Aim of the exercise:
Whatever the lines below say, output them exactly.

Records for this exercise:
(** * Linux capability enumeration and last-capability discovery

    A shallow embedding of [capability/enum.go]: the [CapType] selectors,
    the [Cap] name table ([Cap.String]), the package variables
    [CAP_LAST_CAP] and [capUpperMask], the reader [getLastCap] and the
    package initialiser [init].

    Conventions.
    - Go's [int] and [uint] are taken as 64 bits wide, [uint32] as 32 bits;
      all of them are embedded in [Z] with the wrap-around written out.
    - A Go [string] is a sequence of bytes: [list ascii], a byte's numeric
      value being [b2z].
    - The Go standard library functions that [getLastCap] calls
      ([strings.TrimSpace], [strconv.Atoi] and what they use of
      [unicode/utf8] and [unicode]) are embedded in modules named after
      their packages; their loops over byte offsets carry a fuel, shown
      below to be enough.
    - The in-memory capability sets and their accessors are declared in a
      file of the package that is not at hand; module [State] gives them
      as the specification describes them. *)

From Stdlib Require Import ZArith List Bool Ascii String Lia.
Import ListNotations.

Local Open Scope Z_scope.

(** ** Bytes and strings *)

Definition byte := ascii.
Definition gostring := list byte.

Definition b2z (c : byte) : Z := Z.of_N (N_of_ascii c).

(** [gostr "63"] is the Go string literal ["63"]. *)
Definition gostr (s : string) : gostring := list_ascii_of_string s.

Definition len (s : gostring) : Z := Z.of_nat (List.length s).

(** [s[i:]] and [s[:i]] for [0 <= i <= len s]. *)
Definition from (s : gostring) (i : Z) : gostring := skipn (Z.to_nat i) s.
Definition upto (s : gostring) (i : Z) : gostring := firstn (Z.to_nat i) s.

(** ** Fixed-width integers *)

Definition wrap32 (x : Z) : Z := x mod 2 ^ 32.

(** [x << k] on [uint32]. *)
Definition shl32 (x k : Z) : Z := wrap32 (Z.shiftl x k).

(** [x - y] on [uint32]. *)
Definition sub32 (x y : Z) : Z := wrap32 (x - y).

(** [^x] on [uint32]. *)
Definition not32 (x : Z) : Z := wrap32 (Z.lnot x).

Definition maxInt : Z := 2 ^ 63 - 1.
Definition minInt : Z := - 2 ^ 63.
Definition maxUint64 : Z := 2 ^ 64 - 1.

(** ** Errors and results *)

Inductive error : Type :=
| PathError            (* ioutil.ReadFile failed *)
| ErrSyntax            (* strconv.ErrSyntax *)
| ErrRange.            (* strconv.ErrRange *)

Inductive result (A : Type) : Type :=
| Ok (a : A)
| Err (e : error).
Arguments Ok {A} a.
Arguments Err {A} e.

Definition bind {A B : Type} (r : result A) (k : A -> result B) : result B :=
  match r with
  | Ok a => k a
  | Err e => Err e
  end.

Notation "x <- r ;; k" := (bind r (fun x => k))
  (at level 61, r at next level, right associativity).

Definition is_ok {A : Type} (r : result A) : bool :=
  match r with Ok _ => true | Err _ => false end.

(** ** unicode/utf8 *)

Module utf8.

Definition RuneError : Z := 0xFFFD.
Definition RuneSelf : Z := 0x80.
Definition UTFMax : Z := 4.

Definition maskx : Z := 0x3F.
Definition mask2 : Z := 0x1F.
Definition mask3 : Z := 0x0F.
Definition mask4 : Z := 0x07.
Definition locb : Z := 0x80.
Definition hicb : Z := 0xBF.

(** The table [first]: information about the first byte of an encoding.
    [0xF0] is an ASCII byte, [0xF1] an invalid one; otherwise the low three
    bits are the size and the high four the index into [acceptRanges]. *)
Definition first (b : Z) : Z :=
  if b <? 0x80 then 0xF0
  else if b <? 0xC2 then 0xF1
  else if b <? 0xE0 then 0x02
  else if b =? 0xE0 then 0x13
  else if b <? 0xED then 0x03
  else if b =? 0xED then 0x23
  else if b <? 0xF0 then 0x03
  else if b =? 0xF0 then 0x34
  else if b <? 0xF4 then 0x04
  else if b =? 0xF4 then 0x44
  else 0xF1.

Definition acceptRanges (i : Z) : Z * Z :=
  match i with
  | 0 => (locb, hicb)
  | 1 => (0xA0, hicb)
  | 2 => (locb, 0x9F)
  | 3 => (0x90, hicb)
  | 4 => (locb, 0x8F)
  | _ => (0, 0)
  end.

Definition RuneStart (b : byte) : bool :=
  negb (Z.land (b2z b) 0xC0 =? 0x80).

(** [DecodeRuneInString s] is the first rune of [s] and its width in
    bytes; an invalid encoding gives [(RuneError, 1)], the empty string
    [(RuneError, 0)]. *)
Definition DecodeRuneInString (s : gostring) : Z * Z :=
  match s with
  | [] => (RuneError, 0)
  | c0 :: t0 =>
    let s0 := b2z c0 in
    let x := first s0 in
    if 0xF0 <=? x then ((if Z.odd x then RuneError else s0), 1)
    else
      let sz := Z.land x 7 in
      let accept := acceptRanges (Z.shiftr x 4) in
      if len s <? sz then (RuneError, 1)
      else
        match t0 with
        | [] => (RuneError, 1)
        | c1 :: t1 =>
          let s1 := b2z c1 in
          if (s1 <? fst accept) || (snd accept <? s1) then (RuneError, 1)
          else if sz <=? 2 then
            (Z.lor (Z.shiftl (Z.land s0 mask2) 6) (Z.land s1 maskx), 2)
          else
            match t1 with
            | [] => (RuneError, 1)
            | c2 :: t2 =>
              let s2 := b2z c2 in
              if (s2 <? locb) || (hicb <? s2) then (RuneError, 1)
              else if sz <=? 3 then
                (Z.lor (Z.lor (Z.shiftl (Z.land s0 mask3) 12)
                              (Z.shiftl (Z.land s1 maskx) 6))
                       (Z.land s2 maskx), 3)
              else
                match t2 with
                | [] => (RuneError, 1)
                | c3 :: _ =>
                  let s3 := b2z c3 in
                  if (s3 <? locb) || (hicb <? s3) then (RuneError, 1)
                  else
                    (Z.lor (Z.lor (Z.lor (Z.shiftl (Z.land s0 mask4) 18)
                                         (Z.shiftl (Z.land s1 maskx) 12))
                                  (Z.shiftl (Z.land s2 maskx) 6))
                           (Z.land s3 maskx), 4)
                end
            end
        end
  end.

(** The loop of [DecodeLastRuneInString]:
    [for start--; start >= lim; start-- { if RuneStart(s[start]) { break } }],
    entered after the [start--] of its init statement. *)
Fixpoint backToStart (fuel : nat) (s : gostring) (lim start : Z) : Z :=
  match fuel with
  | O => start
  | S k =>
    if lim <=? start then
      match nth_error s (Z.to_nat start) with
      | Some b => if RuneStart b then start else backToStart k s lim (start - 1)
      | None => start
      end
    else start
  end.

(** [DecodeLastRuneInString s] is the last rune of [s] and its width. *)
Definition DecodeLastRuneInString (s : gostring) : Z * Z :=
  let end_ := len s in
  if end_ =? 0 then (RuneError, 0)
  else
    let start := end_ - 1 in
    let r := match nth_error s (Z.to_nat start) with
             | Some b => b2z b
             | None => 0
             end in
    if r <? RuneSelf then (r, 1)
    else
      let lim := Z.max 0 (end_ - UTFMax) in
      let start := backToStart (Z.to_nat UTFMax) s lim (start - 1) in
      let start := Z.max 0 start in
      let '(r, size) := DecodeRuneInString (from s start) in
      if start + size =? end_ then (r, size) else (RuneError, 1).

Your solution:
(** * Linux capability enumeration and last-capability discovery

    A shallow embedding of [capability/enum.go]: the [CapType] selectors,
    the [Cap] name table ([Cap.String]), the package variables
    [CAP_LAST_CAP] and [capUpperMask], the reader [getLastCap] and the
    package initialiser [init].

    Conventions.
    - Go's [int] and [uint] are taken as 64 bits wide, [uint32] as 32 bits;
      all of them are embedded in [Z] with the wrap-around written out.
    - A Go [string] is a sequence of bytes: [list ascii], a byte's numeric
      value being [b2z].
    - The Go standard library functions that [getLastCap] calls
      ([strings.TrimSpace], [strconv.Atoi] and what they use of
      [unicode/utf8] and [unicode]) are embedded in modules named after
      their packages; their loops over byte offsets carry a fuel, shown
      below to be enough.
    - The in-memory capability sets and their accessors are declared in a
      file of the package that is not at hand; module [State] gives them
      as the specification describes them. *)

From Stdlib Require Import ZArith List Bool Ascii String Lia.
Import ListNotations.

Local Open Scope Z_scope.

(** ** Bytes and strings *)

Definition byte := ascii.
Definition gostring := list byte.

Definition b2z (c : byte) : Z := Z.of_N (N_of_ascii c).

(** [gostr "63"] is the Go string literal ["63"]. *)
Definition gostr (s : string) : gostring := list_ascii_of_string s.

Definition len (s : gostring) : Z := Z.of_nat (List.length s).

(** [s[i:]] and [s[:i]] for [0 <= i <= len s]. *)
Definition from (s : gostring) (i : Z) : gostring := skipn (Z.to_nat i) s.
Definition upto (s : gostring) (i : Z) : gostring := firstn (Z.to_nat i) s.

(** ** Fixed-width integers *)

Definition wrap32 (x : Z) : Z := x mod 2 ^ 32.

(** [x << k] on [uint32]. *)
Definition shl32 (x k : Z) : Z := wrap32 (Z.shiftl x k).

(** [x - y] on [uint32]. *)
Definition sub32 (x y : Z) : Z := wrap32 (x - y).

(** [^x] on [uint32]. *)
Definition not32 (x : Z) : Z := wrap32 (Z.lnot x).

Definition maxInt : Z := 2 ^ 63 - 1.
Definition minInt : Z := - 2 ^ 63.
Definition maxUint64 : Z := 2 ^ 64 - 1.

(** ** Errors and results *)

Inductive error : Type :=
| PathError            (* ioutil.ReadFile failed *)
| ErrSyntax            (* strconv.ErrSyntax *)
| ErrRange.            (* strconv.ErrRange *)

Inductive result (A : Type) : Type :=
| Ok (a : A)
| Err (e : error).
Arguments Ok {A} a.
Arguments Err {A} e.

Definition bind {A B : Type} (r : result A) (k : A -> result B) : result B :=
  match r with
  | Ok a => k a
  | Err e => Err e
  end.

Notation "x <- r ;; k" := (bind r (fun x => k))
  (at level 61, r at next level, right associativity).

Definition is_ok {A : Type} (r : result A) : bool :=
  match r with Ok _ => true | Err _ => false end.

(** ** unicode/utf8 *)

Module utf8.

Definition RuneError : Z := 0xFFFD.
Definition RuneSelf : Z := 0x80.
Definition UTFMax : Z := 4.

Definition maskx : Z := 0x3F.
Definition mask2 : Z := 0x1F.
Definition mask3 : Z := 0x0F.
Definition mask4 : Z := 0x07.
Definition locb : Z := 0x80.
Definition hicb : Z := 0xBF.

(** The table [first]: information about the first byte of an encoding.
    [0xF0] is an ASCII byte, [0xF1] an invalid one; otherwise the low three
    bits are the size and the high four the index into [acceptRanges]. *)
Definition first (b : Z) : Z :=
  if b <? 0x80 then 0xF0
  else if b <? 0xC2 then 0xF1
  else if b <? 0xE0 then 0x02
  else if b =? 0xE0 then 0x13
  else if b <? 0xED then 0x03
  else if b =? 0xED then 0x23
  else if b <? 0xF0 then 0x03
  else if b =? 0xF0 then 0x34
  else if b <? 0xF4 then 0x04
  else if b =? 0xF4 then 0x44
  else 0xF1.

Definition acceptRanges (i : Z) : Z * Z :=
  match i with
  | 0 => (locb, hicb)
  | 1 => (0xA0, hicb)
  | 2 => (locb, 0x9F)
  | 3 => (0x90, hicb)
  | 4 => (locb, 0x8F)
  | _ => (0, 0)
  end.

Definition RuneStart (b : byte) : bool :=
  negb (Z.land (b2z b) 0xC0 =? 0x80).

(** [DecodeRuneInString s] is the first rune of [s] and its width in
    bytes; an invalid encoding gives [(RuneError, 1)], the empty string
    [(RuneError, 0)]. *)
Definition DecodeRuneInString (s : gostring) : Z * Z :=
  match s with
  | [] => (RuneError, 0)
  | c0 :: t0 =>
    let s0 := b2z c0 in
    let x := first s0 in
    if 0xF0 <=? x then ((if Z.odd x then RuneError else s0), 1)
    else
      let sz := Z.land x 7 in
      let accept := acceptRanges (Z.shiftr x 4) in
      if len s <? sz then (RuneError, 1)
      else
        match t0 with
        | [] => (RuneError, 1)
        | c1 :: t1 =>
          let s1 := b2z c1 in
          if (s1 <? fst accept) || (snd accept <? s1) then (RuneError, 1)
          else if sz <=? 2 then
            (Z.lor (Z.shiftl (Z.land s0 mask2) 6) (Z.land s1 maskx), 2)
          else
            match t1 with
            | [] => (RuneError, 1)
            | c2 :: t2 =>
              let s2 := b2z c2 in
              if (s2 <? locb) || (hicb <? s2) then (RuneError, 1)
              else if sz <=? 3 then
                (Z.lor (Z.lor (Z.shiftl (Z.land s0 mask3) 12)
                              (Z.shiftl (Z.land s1 maskx) 6))
                       (Z.land s2 maskx), 3)
              else
                match t2 with
                | [] => (RuneError, 1)
                | c3 :: _ =>
                  let s3 := b2z c3 in
                  if (s3 <? locb) || (hicb <? s3) then (RuneError, 1)
                  else
                    (Z.lor (Z.lor (Z.lor (Z.shiftl (Z.land s0 mask4) 18)
                                         (Z.shiftl (Z.land s1 maskx) 12))
                                  (Z.shiftl (Z.land s2 maskx) 6))
                           (Z.land s3 maskx), 4)
                end
            end
        end
  end.

(** The loop of [DecodeLastRuneInString]:
    [for start--; start >= lim; start-- { if RuneStart(s[start]) { break } }],
    entered after the [start--] of its init statement. *)
Fixpoint backToStart (fuel : nat) (s : gostring) (lim start : Z) : Z :=
  match fuel with
  | O => start
  | S k =>
    if lim <=? start then
      match nth_error s (Z.to_nat start) with
      | Some b => if RuneStart b then start else backToStart k s lim (start - 1)
      | None => start
      end
    else start
  end.

(** [DecodeLastRuneInString s] is the last rune of [s] and its width. *)
Definition DecodeLastRuneInString (s : gostring) : Z * Z :=
  let end_ := len s in
  if end_ =? 0 then (RuneError, 0)
  else
    let start := end_ - 1 in
    let r := match nth_error s (Z.to_nat start) with
             | Some b => b2z b
             | None => 0
             end in
    if r <? RuneSelf then (r, 1)
    else
      let lim := Z.max 0 (end_ - UTFMax) in
      let start := backToStart (Z.to_nat UTFMax) s lim (start - 1) in
      let start := Z.max 0 start in
      let '(r, size) := DecodeRuneInString (from s start) in
      if start + size =? end_ then (r, size) else (RuneError, 1).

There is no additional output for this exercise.